Исследователи обнаружили ген, связанный с высоким риском развития болезни Альцгеймера
13 декабря 2022Учёные Медицинской школы Икана на горе Синай (Icahn School of Medicine at Mount Sinai) и Медицинской школы Гроссмана Нью-Йоркского университета (Grossman School of Medicine at NYU Langone Health) выявили ген, активно экспрессирующийся в клетках микроглии, мутации которого способны запускать воспалительные процессы в головном мозге, что является ключевым фактором развития болезни Альцгеймера. Результаты исследования были опубликованы в журнале Alzheimer’s and Dementia, который выпускается Ассоциацией Альцгеймера (Alzheimer’s Association).
Микроглия – это клетки головного мозга, которые могут выполнять иммунные функции, например, удалять мёртвые клетки и амилоидные комплексы, накопление которых связано с болезнью Альцгеймера. В новой работе учёные изучили ген INPP5D, кодирующий синтез фермента инозитолполифосфат-5-фосфатазы D. В предыдущих исследованиях уже были высказаны предположения о связи этого гена с риском развития болезни Альцгеймера. Учёные анализировали посмертные ткани мозга людей, страдавших этим типом деменции, однако данных о роли INPP5D на разных стадиях заболевания получено не было.
Для лучшего понимания значения этого гена в развитии болезни Альцгеймера соавтор исследования Мишель Э. Эрлих (Michelle E. Ehrlich), MD, профессор неврологии, педиатрии и генетики Медицинской школы Икана на горе Синай, предложила удалить его из ДНК клеток микроглии лабораторных мышей. Это позволило исследовательской группе отследить, как отсутствие гена INPP5E влияет на мозг. В предыдущих исследованиях была выявлена повышенная экспрессия гена INP5D в посмертных тканях головного мозга пациентов с болезнью Альцгеймера, в связи с этим учёные ожидали, что у мышей без INPP5D не будет происходить накопление амилоида. Спустя три месяца специалисты оценили активность клеток микроглии и количество амилоидных бляшек, результат оказался противоположен предположениям исследователей.
«То, что мы увидели в микроскоп, сильно удивило нас. У мышей без гена INPP5D было даже больше амилоидных бляшек, чем у грызунов с нормально функционирующим геном. Более того, клетки микроглии обычно располагаются по краям бляшек, а у мышей, геном которых был редактирован, клетки микроглии полностью их покрывали», – говорит соавтор исследования Эмили Кастранио (Emilie Castranio), PhD, научный сотрудник лаборатории Эрлих Медицинской школы Икана на горе Синай (Ehrlich lab at Mt. Sinai).
«Мы всё чаще сталкиваемся с неожиданными результатами при изучении генов, связанных с болезнью Альцгеймера. Пока мы не знаем, в каком порядке происходит активация и деактивация этих генов и какие механизмы влияют на прогрессирование заболевания. Также необходимо выяснить, какой из генов может являться эффективной мишенью для фармацевтического воздействия. Поскольку исследования с применением технологий геномного редактирования невозможно проводить с участием людей, мы полагаемся на лабораторных мышей. Мы понимаем, что клетки микроглии животных и человека существенно различаются, но генетическая сигнатура болезни Альцгеймера, которую мы описали у мышей, совпадает с таковой у человека», – говорит Эрлих.

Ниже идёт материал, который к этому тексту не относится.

Lemma wp_job_update p j f held Q w :
  inv w held -> w_jobs w !! p = Some j ->
  job_id (f j) = job_id j -> job_ref_count (f j) = job_ref_count j -> job_node (f j) = job_node j ->
  (forall w', inv w' held -> w_jobs w' !! p = Some (f j) -> Q tt w') ->
  wp (update p f) Q w.
Proof.
  intros Hinv Hj H1 H2 H3 HQ. eapply wp_update; [exact Hj|]. apply HQ.
  - by eapply (job_inv_update (view w) held p j).
  - apply lookup_insert_eq.
Qed.

Lemma wp_job_unref p j Q w :
  w_jobs w !! p = Some j ->
  Q tt (w <| w_jobs ::= unref_jobs p |>) -> wp (job_unref p) Q w.
Proof.
  intros Hj HQ. unfold job_unref. wp_one. eapply wp_update; [exact Hj|].
  wp_one. eapply wp_load; [apply lookup_insert_eq|].
  replace (job_ref_count _ =? 0) with (job_ref_count j =? 1).
  2:{ cbn. destruct (job_ref_count j =? 1) eqn:E1; symmetry;
      [apply Z.eqb_eq|apply Z.eqb_neq]; lia. }
  assert (forall x : Job, store_upd (T := Job) (delete p) (store_upd <[p := x]> w) =
    w <| w_jobs ::= delete p |>) as Hdel.
  { intros x. destruct w; cbn. f_equal. by rewrite delete_insert_eq. }
  destruct (job_ref_count j =? 1) eqn:E1; cbn [negb].
  - eapply wp_free; [apply lookup_insert_eq|]. rewrite Hdel.
    enough (w <| w_jobs ::= delete p |> = w <| w_jobs ::= unref_jobs p |>) as -> by done.
    destruct w; cbn in *. f_equal. unfold unref_jobs. by rewrite Hj, E1.
  - apply wp_ret.
    enough (store_upd <[p := j <| job_ref_count ::= Z.pred |>]> w =
      w <| w_jobs ::= unref_jobs p |>) as Heq by (rewrite <- Heq in HQ; exact HQ).
    destruct w; cbn in *. f_equal. unfold unref_jobs. by rewrite Hj, E1.
Qed.

(** ** Creation *)

Lemma drop_fresh held p : p ∉ held.*1 -> drop_holder p ((p, false) :: held) = held.
Proof.
  intros Hp. unfold drop_holder. rewrite filter_cons, decide_False by (intros H; by apply H).
  induction held as [|x held IH]; [done|]. rewrite filter_cons.
  rewrite fmap_cons in Hp. apply not_elem_of_cons in Hp as [Hne Hp].
  rewrite decide_True by (intros Heq; by apply Hne). by rewrite IH.
Qed.

Lemma inv_release w held p :
  inv w ((p, false) :: held) -> inv (w <| w_jobs ::= unref_jobs p |>) held.
Proof.
  intros Hinv. rewrite <- (drop_fresh held p).
  - apply (job_inv_release (view w)); [done|]. left.
  - pose proof (ji_held _ _ Hinv) as Hnd. by apply NoDup_cons in Hnd as [? _].
Qed.

(** What [job_new] leaves: one more holder, or nothing. *)
Definition created held (r : option ptr) w : Prop :=
  match r with
  | Some p => inv w ((p, false) :: held)
  | None => inv w held
  end.

Lemma wp_abandon p j held w :
  inv w ((p, false) :: held) -> w_jobs w !! p = Some j ->
  wp (job_unref p ;; mret None) (created held) w.
Proof.
  intros Hinv Hj. wp_one. eapply wp_job_unref; [exact Hj|]. apply wp_ret. by apply inv_release.
Qed.

Lemma wp_job_new node unit type held w :
  inv w held -> is_Some (w_nodes w !! node) -> w_next_job_id w < 2 ^ 32 - 1 ->
  wp (job_new node unit type) (created held) w.
Proof.
  intros Hinv Hnode Hid. unfold job_new. wp_one. wp_one.
  destruct (negb (local_result _ <? 0)); cbn [negb]; [|by apply wp_ret].
  assert (next_u32 (w_next_job_id (tick w)) = w_next_job_id w + 1) as Hnext.
  { unfold next_u32. apply Z.mod_small. pose proof (ji_next _ _ Hinv). cbn in *. lia. }
  wp_one. wp_one. wp_one. wp_one. wp_one. wp_one.
  set (w0 := (tick w) <| w_next_job_id ::= next_u32 |>).
  change (w_next_job_id w0) with (next_u32 (w_next_job_id (tick w))). rewrite Hnext.
  set (p := w_next_ptr w0). set (j := mkJob 1 node JOB_WAITING _ "" "" "" false 0 0).
  match goal with |- wp _ _ ?w1 => set (w1' := w1) end.
  assert (inv w1' ((p, false) :: held)) as Hinv1.
  { pose proof (job_inv_new (view w) held j Hinv eq_refl eq_refl Hnode) as H.
    change (jv_next_id (view w) + 1) with (w_next_job_id w + 1) in H.
    rewrite <- Hnext in H. exact H. }
  assert (w_jobs w1' !! p = Some j) as Hj1 by apply lookup_insert_eq.
  clearbody w1' p j. clear Hinv Hnode Hid Hnext.
  assert (forall f : Job -> Job, (forall j, job_id (f j) = job_id j) ->
    (forall j, job_ref_count (f j) = job_ref_count j) -> (forall j, job_node (f j) = job_node j) ->
    forall k w1 j1, inv w1 ((p, false) :: held) -> w_jobs w1 !! p = Some j1 ->
    (forall w2 j2, inv w2 ((p, false) :: held) -> w_jobs w2 !! p = Some j2 ->
      wp k (created held) w2) ->
    wp (ok ← local_ok; if negb ok then job_unref p ;; mret None else update p f ;; k)
       (created held) w1) as Hstep.
  { intros f H1 H2 H3 k w1 j1 Hi Hj Hk. wp_one. wp_one. destruct (negb (local_result _ <? 0)); cbn [negb].
    - wp_one. eapply (wp_job_update p j1); [by apply inv_tick|done..|]. intros w2 Hi2 Hj2. by eapply Hk.
    - by eapply (wp_abandon p j1). }
  eapply Hstep; [done..|]. clear Hinv1 Hj1. intros w2 j2 Hi2 Hj2.
  eapply Hstep; [done..|]. clear Hi2 Hj2. intros w3 j3 Hi3 Hj3.
  eapply Hstep; [done..|]. clear Hi3 Hj3. intros w4 j4 Hi4 Hj4.
  wp_one. eapply wp_job_update; [done..|]. intros w5 Hi5 _. by apply wp_ret.
Qed.
(** ** Announcement *)

Lemma ordered_not_removed sigs id : ordered sigs -> SigNew id ∉ sigs -> SigRemoved id ∉ sigs.
Proof.
  intros Ho Hnew (l1 & l2 & ->)%list_elem_of_split. apply Hnew.
  apply elem_of_app. left. by eapply Ho.
Qed.

Lemma unoffered_live w held p :
  inv w held -> (p, false) ∈ held ->
  exists j n, w_jobs w !! p = Some j /\ w_nodes w !! job_node j = Some n.
Proof.
  intros Hinv Hp. assert (is_Some (w_jobs w !! p)) as [j Hj].
  { apply (ji_live _ _ Hinv). left. apply list_elem_of_fmap. by exists (p, false). }
  destruct (ji_node _ _ Hinv p j Hj) as [n Hn]. eauto.
Qed.

Lemma wp_job_export p j n held Q w :
  inv w held -> w_jobs w !! p = Some j -> w_nodes w !! job_node j = Some n ->
  (forall b w' j', inv w' held -> w_jobs w' !! p = Some j' -> Q b w') ->
  wp (job_export p) Q w.
Proof.
  intros Hinv Hj Hn HQ. unfold job_export. wp_go.
  assert (inv (emit (ApiAddVtable (job_object_path j) JOB_INTERFACE) w) held) as Hinv1
    by by apply inv_emit.
  destruct (_ <? 0); wp_one; [by eapply HQ|].
  eapply wp_job_update; [done..|]. intros w' Hinv' Hj'. apply wp_ret. by eapply HQ.
Qed.

Lemma wp_controller_add_job p held w :
  inv w held -> (p, false) ∈ held ->
  wp (controller_add_job p) (fun _ w' => inv w' (offer p held)) w.
Proof.
  intros Hinv Hp. destruct (unoffered_live w held p Hinv Hp) as (j0 & n & Hj0 & Hn).
  unfold controller_add_job. wp_one. eapply wp_job_export; [done..|].
  clear Hinv Hj0 Hn n j0 w. intros b w j Hinv Hj. destruct b; cbn [negb].
  2:{ apply wp_ret. by apply job_inv_offer. }
  wp_one. wp_one. wp_one. wp_one.
  set (w1 := emit _ w).
  destruct (ji_unoffered _ _ Hinv p j Hp Hj) as [Hunl Hnew].
  pose proof (ordered_not_removed _ _ (ji_order _ _ Hinv) Hnew) as Hrem.
  assert (view w1 = add_sig (SigNew (job_id j)) (view w)) as Hview.
  { unfold view, add_sig. cbn. by rewrite job_signals_app. }
  assert (inv w1 (offer p held)) as Hinv1.
  { unfold inv. rewrite Hview. by apply job_inv_announce. }
  destruct (_ <? 0); [by apply wp_ret|].
  unfold job_ref. wp_one. wp_one. eapply wp_update; [exact Hj|].
  wp_one. wp_one. wp_one. apply wp_ret.
  apply (job_inv_list (view w1) (offer p held) p j); [exact Hinv1| | |done|done| |].
  - rewrite offer_fst. apply list_elem_of_fmap. by exists (p, false).
  - by intros [_ ?]%offer_unoffered.
  - rewrite Hview. apply elem_of_app. right. left.
  - rewrite Hview. intros [H|H%list_elem_of_singleton]%elem_of_app; done.
Qed.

Чтобы объяснить неожиданные результаты, Эрлих и её команда применили метод пространственной транскриптомики для количественного анализа тканеспецифичной экспрессии генов. Обнаружено, что вблизи амилоидных бляшек в клетках микроглии усиливается экспрессия определённых генов, то есть амилоидные комплексы способны индуцировать активацию генов. Оказалось, что у мышей с нокдауном гена INPP5D вблизи амилоидных комплексов активнее происходит экспрессия генов, которые ранее уже связывали с болезнью Альцгеймера, и генов, которые ещё не описывали при этом заболевании, например, CST7. Ген CST7 кодирует синтез белка цистатина F, который, как известно, связан с развитием прионных болезней, редких прогрессирующих нейродегенеративных заболеваний, поражающих как людей, так и животных.
Один из выводов исследования заключается в том, что гены INPP5D и CST7 следует рассматривать в качестве перспективных мишеней для разработки новых лекарственных препаратов для лечения болезни Альцгеймера.